PROMPT: Starting with the first line, transcribe the material exactly through to the last.

PROVIDED INFORMATION:
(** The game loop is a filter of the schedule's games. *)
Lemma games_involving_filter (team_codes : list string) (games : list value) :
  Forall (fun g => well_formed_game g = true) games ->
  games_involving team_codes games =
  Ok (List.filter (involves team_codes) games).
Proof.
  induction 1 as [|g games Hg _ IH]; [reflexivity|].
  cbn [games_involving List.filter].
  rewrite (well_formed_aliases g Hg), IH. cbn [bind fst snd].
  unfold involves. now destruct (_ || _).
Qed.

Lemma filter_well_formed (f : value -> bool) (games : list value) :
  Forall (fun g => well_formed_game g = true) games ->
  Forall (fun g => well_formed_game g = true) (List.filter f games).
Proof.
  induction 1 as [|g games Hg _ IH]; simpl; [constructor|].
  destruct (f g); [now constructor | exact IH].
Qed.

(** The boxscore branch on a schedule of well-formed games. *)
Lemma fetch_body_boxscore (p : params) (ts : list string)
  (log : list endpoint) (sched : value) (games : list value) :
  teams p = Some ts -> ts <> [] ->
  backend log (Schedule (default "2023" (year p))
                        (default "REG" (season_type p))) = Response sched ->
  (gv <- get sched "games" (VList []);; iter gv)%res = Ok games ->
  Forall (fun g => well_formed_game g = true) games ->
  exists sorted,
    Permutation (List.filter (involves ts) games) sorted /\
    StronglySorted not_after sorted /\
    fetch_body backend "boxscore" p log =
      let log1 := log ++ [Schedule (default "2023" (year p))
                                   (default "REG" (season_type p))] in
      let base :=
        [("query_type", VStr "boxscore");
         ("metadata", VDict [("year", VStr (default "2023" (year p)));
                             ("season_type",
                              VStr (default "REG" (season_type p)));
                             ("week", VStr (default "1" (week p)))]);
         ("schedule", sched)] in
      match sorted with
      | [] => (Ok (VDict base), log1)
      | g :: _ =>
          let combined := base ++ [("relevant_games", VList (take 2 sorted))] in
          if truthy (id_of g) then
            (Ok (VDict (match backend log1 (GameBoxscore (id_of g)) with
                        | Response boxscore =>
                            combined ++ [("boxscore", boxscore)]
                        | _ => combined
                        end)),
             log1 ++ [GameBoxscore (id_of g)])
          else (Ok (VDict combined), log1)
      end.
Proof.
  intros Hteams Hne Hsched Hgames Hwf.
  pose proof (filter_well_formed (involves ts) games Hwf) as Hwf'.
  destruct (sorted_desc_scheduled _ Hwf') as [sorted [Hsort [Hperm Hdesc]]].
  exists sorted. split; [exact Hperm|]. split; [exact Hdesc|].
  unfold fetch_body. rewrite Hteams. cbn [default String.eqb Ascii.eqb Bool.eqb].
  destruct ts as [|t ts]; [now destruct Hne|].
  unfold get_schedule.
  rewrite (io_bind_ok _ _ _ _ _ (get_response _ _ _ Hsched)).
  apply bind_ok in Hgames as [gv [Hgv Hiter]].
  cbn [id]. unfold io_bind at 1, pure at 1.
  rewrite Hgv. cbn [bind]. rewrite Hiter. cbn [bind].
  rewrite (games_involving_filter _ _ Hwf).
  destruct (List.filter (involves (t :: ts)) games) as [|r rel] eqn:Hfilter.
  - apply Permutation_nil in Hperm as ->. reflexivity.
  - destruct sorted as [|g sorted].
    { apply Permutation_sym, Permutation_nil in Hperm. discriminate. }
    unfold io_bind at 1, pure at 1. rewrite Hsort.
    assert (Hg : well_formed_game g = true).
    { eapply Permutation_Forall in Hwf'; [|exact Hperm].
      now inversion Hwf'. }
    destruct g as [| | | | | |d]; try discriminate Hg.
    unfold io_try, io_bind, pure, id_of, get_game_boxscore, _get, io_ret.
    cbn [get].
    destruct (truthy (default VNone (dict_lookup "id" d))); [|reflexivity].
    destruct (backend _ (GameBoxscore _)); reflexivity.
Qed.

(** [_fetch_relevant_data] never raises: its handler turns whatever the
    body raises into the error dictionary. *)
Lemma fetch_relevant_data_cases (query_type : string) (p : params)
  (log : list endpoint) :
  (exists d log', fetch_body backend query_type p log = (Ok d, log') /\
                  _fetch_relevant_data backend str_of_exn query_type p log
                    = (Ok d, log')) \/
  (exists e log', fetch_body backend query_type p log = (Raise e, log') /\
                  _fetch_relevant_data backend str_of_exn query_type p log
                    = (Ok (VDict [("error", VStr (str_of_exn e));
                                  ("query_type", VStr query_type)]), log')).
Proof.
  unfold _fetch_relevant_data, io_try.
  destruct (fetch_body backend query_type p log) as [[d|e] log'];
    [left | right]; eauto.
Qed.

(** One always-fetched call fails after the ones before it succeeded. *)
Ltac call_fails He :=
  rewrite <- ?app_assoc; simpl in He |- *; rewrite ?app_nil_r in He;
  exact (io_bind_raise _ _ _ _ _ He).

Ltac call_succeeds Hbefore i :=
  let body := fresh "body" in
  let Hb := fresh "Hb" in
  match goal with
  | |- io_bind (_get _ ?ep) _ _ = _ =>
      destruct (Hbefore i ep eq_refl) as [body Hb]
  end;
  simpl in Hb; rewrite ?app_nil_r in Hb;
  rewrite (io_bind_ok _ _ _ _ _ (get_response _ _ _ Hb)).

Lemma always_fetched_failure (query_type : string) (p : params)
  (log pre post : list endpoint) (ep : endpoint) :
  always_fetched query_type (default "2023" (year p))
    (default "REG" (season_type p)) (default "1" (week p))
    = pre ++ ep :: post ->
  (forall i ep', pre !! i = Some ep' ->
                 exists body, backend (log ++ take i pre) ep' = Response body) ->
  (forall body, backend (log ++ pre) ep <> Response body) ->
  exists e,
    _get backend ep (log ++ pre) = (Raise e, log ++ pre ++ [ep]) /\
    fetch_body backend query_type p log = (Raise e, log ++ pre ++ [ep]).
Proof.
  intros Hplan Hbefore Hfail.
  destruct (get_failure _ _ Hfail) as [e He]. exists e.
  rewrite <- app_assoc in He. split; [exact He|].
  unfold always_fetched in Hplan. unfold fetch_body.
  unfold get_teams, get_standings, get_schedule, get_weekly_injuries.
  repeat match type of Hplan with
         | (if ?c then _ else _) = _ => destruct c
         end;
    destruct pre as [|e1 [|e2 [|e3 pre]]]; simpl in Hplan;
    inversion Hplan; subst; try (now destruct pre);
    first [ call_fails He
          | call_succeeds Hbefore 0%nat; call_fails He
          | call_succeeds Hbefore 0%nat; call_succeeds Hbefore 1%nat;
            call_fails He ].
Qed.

SOLUTION FOR THIS EXERCISE:
(** The game loop is a filter of the schedule's games. *)
Lemma games_involving_filter (team_codes : list string) (games : list value) :
  Forall (fun g => well_formed_game g = true) games ->
  games_involving team_codes games =
  Ok (List.filter (involves team_codes) games).
Proof.
  induction 1 as [|g games Hg _ IH]; [reflexivity|].
  cbn [games_involving List.filter].
  rewrite (well_formed_aliases g Hg), IH. cbn [bind fst snd].
  unfold involves. now destruct (_ || _).
Qed.

Lemma filter_well_formed (f : value -> bool) (games : list value) :
  Forall (fun g => well_formed_game g = true) games ->
  Forall (fun g => well_formed_game g = true) (List.filter f games).
Proof.
  induction 1 as [|g games Hg _ IH]; simpl; [constructor|].
  destruct (f g); [now constructor | exact IH].
Qed.

(** The boxscore branch on a schedule of well-formed games. *)
Lemma fetch_body_boxscore (p : params) (ts : list string)
  (log : list endpoint) (sched : value) (games : list value) :
  teams p = Some ts -> ts <> [] ->
  backend log (Schedule (default "2023" (year p))
                        (default "REG" (season_type p))) = Response sched ->
  (gv <- get sched "games" (VList []);; iter gv)%res = Ok games ->
  Forall (fun g => well_formed_game g = true) games ->
  exists sorted,
    Permutation (List.filter (involves ts) games) sorted /\
    StronglySorted not_after sorted /\
    fetch_body backend "boxscore" p log =
      let log1 := log ++ [Schedule (default "2023" (year p))
                                   (default "REG" (season_type p))] in
      let base :=
        [("query_type", VStr "boxscore");
         ("metadata", VDict [("year", VStr (default "2023" (year p)));
                             ("season_type",
                              VStr (default "REG" (season_type p)));
                             ("week", VStr (default "1" (week p)))]);
         ("schedule", sched)] in
      match sorted with
      | [] => (Ok (VDict base), log1)
      | g :: _ =>
          let combined := base ++ [("relevant_games", VList (take 2 sorted))] in
          if truthy (id_of g) then
            (Ok (VDict (match backend log1 (GameBoxscore (id_of g)) with
                        | Response boxscore =>
                            combined ++ [("boxscore", boxscore)]
                        | _ => combined
                        end)),
             log1 ++ [GameBoxscore (id_of g)])
          else (Ok (VDict combined), log1)
      end.
Proof.
  intros Hteams Hne Hsched Hgames Hwf.
  pose proof (filter_well_formed (involves ts) games Hwf) as Hwf'.
  destruct (sorted_desc_scheduled _ Hwf') as [sorted [Hsort [Hperm Hdesc]]].
  exists sorted. split; [exact Hperm|]. split; [exact Hdesc|].
  unfold fetch_body. rewrite Hteams. cbn [default String.eqb Ascii.eqb Bool.eqb].
  destruct ts as [|t ts]; [now destruct Hne|].
  unfold get_schedule.
  rewrite (io_bind_ok _ _ _ _ _ (get_response _ _ _ Hsched)).
  apply bind_ok in Hgames as [gv [Hgv Hiter]].
  cbn [id]. unfold io_bind at 1, pure at 1.
  rewrite Hgv. cbn [bind]. rewrite Hiter. cbn [bind].
  rewrite (games_involving_filter _ _ Hwf).
  destruct (List.filter (involves (t :: ts)) games) as [|r rel] eqn:Hfilter.
  - apply Permutation_nil in Hperm as ->. reflexivity.
  - destruct sorted as [|g sorted].
    { apply Permutation_sym, Permutation_nil in Hperm. discriminate. }
    unfold io_bind at 1, pure at 1. rewrite Hsort.
    assert (Hg : well_formed_game g = true).
    { eapply Permutation_Forall in Hwf'; [|exact Hperm].
      now inversion Hwf'. }
    destruct g as [| | | | | |d]; try discriminate Hg.
    unfold io_try, io_bind, pure, id_of, get_game_boxscore, _get, io_ret.
    cbn [get].
    destruct (truthy (default VNone (dict_lookup "id" d))); [|reflexivity].
    destruct (backend _ (GameBoxscore _)); reflexivity.
Qed.

(** [_fetch_relevant_data] never raises: its handler turns whatever the
    body raises into the error dictionary. *)
Lemma fetch_relevant_data_cases (query_type : string) (p : params)
  (log : list endpoint) :
  (exists d log', fetch_body backend query_type p log = (Ok d, log') /\
                  _fetch_relevant_data backend str_of_exn query_type p log
                    = (Ok d, log')) \/
  (exists e log', fetch_body backend query_type p log = (Raise e, log') /\
                  _fetch_relevant_data backend str_of_exn query_type p log
                    = (Ok (VDict [("error", VStr (str_of_exn e));
                                  ("query_type", VStr query_type)]), log')).
Proof.
  unfold _fetch_relevant_data, io_try.
  destruct (fetch_body backend query_type p log) as [[d|e] log'];
    [left | right]; eauto.
Qed.

(** One always-fetched call fails after the ones before it succeeded. *)
Ltac call_fails He :=
  rewrite <- ?app_assoc; simpl in He |- *; rewrite ?app_nil_r in He;
  exact (io_bind_raise _ _ _ _ _ He).

Ltac call_succeeds Hbefore i :=
  let body := fresh "body" in
  let Hb := fresh "Hb" in
  match goal with
  | |- io_bind (_get _ ?ep) _ _ = _ =>
      destruct (Hbefore i ep eq_refl) as [body Hb]
  end;
  simpl in Hb; rewrite ?app_nil_r in Hb;
  rewrite (io_bind_ok _ _ _ _ _ (get_response _ _ _ Hb)).

Lemma always_fetched_failure (query_type : string) (p : params)
  (log pre post : list endpoint) (ep : endpoint) :
  always_fetched query_type (default "2023" (year p))
    (default "REG" (season_type p)) (default "1" (week p))
    = pre ++ ep :: post ->
  (forall i ep', pre !! i = Some ep' ->
                 exists body, backend (log ++ take i pre) ep' = Response body) ->
  (forall body, backend (log ++ pre) ep <> Response body) ->
  exists e,
    _get backend ep (log ++ pre) = (Raise e, log ++ pre ++ [ep]) /\
    fetch_body backend query_type p log = (Raise e, log ++ pre ++ [ep]).
Proof.
  intros Hplan Hbefore Hfail.
  destruct (get_failure _ _ Hfail) as [e He]. exists e.
  rewrite <- app_assoc in He. split; [exact He|].
  unfold always_fetched in Hplan. unfold fetch_body.
  unfold get_teams, get_standings, get_schedule, get_weekly_injuries.
  repeat match type of Hplan with
         | (if ?c then _ else _) = _ => destruct c
         end;
    destruct pre as [|e1 [|e2 [|e3 pre]]]; simpl in Hplan;
    inversion Hplan; subst; try (now destruct pre);
    first [ call_fails He
          | call_succeeds Hbefore 0%nat; call_fails He
          | call_succeeds Hbefore 0%nat; call_succeeds Hbefore 1%nat;
            call_fails He ].
Qed.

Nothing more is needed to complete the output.